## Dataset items
···
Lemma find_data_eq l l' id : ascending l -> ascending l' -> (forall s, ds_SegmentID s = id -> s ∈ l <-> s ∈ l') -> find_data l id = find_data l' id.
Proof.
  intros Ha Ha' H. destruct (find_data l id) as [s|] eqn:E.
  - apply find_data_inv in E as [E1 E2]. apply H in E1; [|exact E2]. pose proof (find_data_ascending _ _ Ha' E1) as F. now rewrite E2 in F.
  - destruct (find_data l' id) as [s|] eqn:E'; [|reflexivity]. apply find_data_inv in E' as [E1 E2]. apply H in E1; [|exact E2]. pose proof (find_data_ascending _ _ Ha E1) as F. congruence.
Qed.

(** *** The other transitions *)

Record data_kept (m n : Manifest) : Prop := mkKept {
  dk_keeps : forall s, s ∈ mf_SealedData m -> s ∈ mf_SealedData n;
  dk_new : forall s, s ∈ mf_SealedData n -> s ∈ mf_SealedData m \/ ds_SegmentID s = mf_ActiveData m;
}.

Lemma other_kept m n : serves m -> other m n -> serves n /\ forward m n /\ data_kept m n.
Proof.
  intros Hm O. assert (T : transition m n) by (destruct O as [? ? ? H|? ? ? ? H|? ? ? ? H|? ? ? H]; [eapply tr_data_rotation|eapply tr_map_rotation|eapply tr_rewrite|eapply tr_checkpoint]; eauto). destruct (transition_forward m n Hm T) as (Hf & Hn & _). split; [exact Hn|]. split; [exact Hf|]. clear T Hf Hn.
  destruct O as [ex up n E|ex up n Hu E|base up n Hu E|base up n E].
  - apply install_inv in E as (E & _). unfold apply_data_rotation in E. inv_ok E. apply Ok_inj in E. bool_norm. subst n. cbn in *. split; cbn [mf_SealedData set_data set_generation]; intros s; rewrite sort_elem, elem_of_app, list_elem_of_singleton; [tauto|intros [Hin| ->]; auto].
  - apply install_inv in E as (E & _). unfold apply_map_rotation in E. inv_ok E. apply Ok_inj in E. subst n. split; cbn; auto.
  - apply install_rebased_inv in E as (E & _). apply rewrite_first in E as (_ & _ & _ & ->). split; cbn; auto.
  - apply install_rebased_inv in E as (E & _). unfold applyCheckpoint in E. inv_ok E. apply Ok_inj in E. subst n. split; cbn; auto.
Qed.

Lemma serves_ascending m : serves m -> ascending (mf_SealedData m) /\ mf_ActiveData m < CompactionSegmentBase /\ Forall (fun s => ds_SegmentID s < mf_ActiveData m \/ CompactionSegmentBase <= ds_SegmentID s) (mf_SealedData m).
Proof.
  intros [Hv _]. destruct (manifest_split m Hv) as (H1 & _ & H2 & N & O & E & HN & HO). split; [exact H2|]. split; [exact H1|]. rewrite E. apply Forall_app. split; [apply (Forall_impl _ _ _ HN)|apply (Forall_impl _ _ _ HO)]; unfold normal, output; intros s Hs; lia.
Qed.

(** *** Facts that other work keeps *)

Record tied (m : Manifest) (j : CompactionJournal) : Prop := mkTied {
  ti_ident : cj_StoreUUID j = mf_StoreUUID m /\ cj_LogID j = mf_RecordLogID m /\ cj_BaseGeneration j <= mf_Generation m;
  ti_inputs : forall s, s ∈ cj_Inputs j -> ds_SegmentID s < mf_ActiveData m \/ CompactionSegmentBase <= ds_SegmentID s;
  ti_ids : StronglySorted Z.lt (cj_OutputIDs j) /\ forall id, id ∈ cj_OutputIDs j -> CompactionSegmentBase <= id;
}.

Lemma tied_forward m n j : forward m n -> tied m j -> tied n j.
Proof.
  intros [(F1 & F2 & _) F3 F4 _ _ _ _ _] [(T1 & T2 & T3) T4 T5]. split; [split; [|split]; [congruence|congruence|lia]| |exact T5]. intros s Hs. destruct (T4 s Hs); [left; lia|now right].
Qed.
···
The job here is to find each line above with the word "serves" and copy it.

## Output for this task
Lemma other_kept m n : serves m -> other m n -> serves n /\ forward m n /\ data_kept m n.
Lemma serves_ascending m : serves m -> ascending (mf_SealedData m) /\ mf_ActiveData m < CompactionSegmentBase /\ Forall (fun s => ds_SegmentID s < mf_ActiveData m \/ CompactionSegmentBase <= ds_SegmentID s) (mf_SealedData m).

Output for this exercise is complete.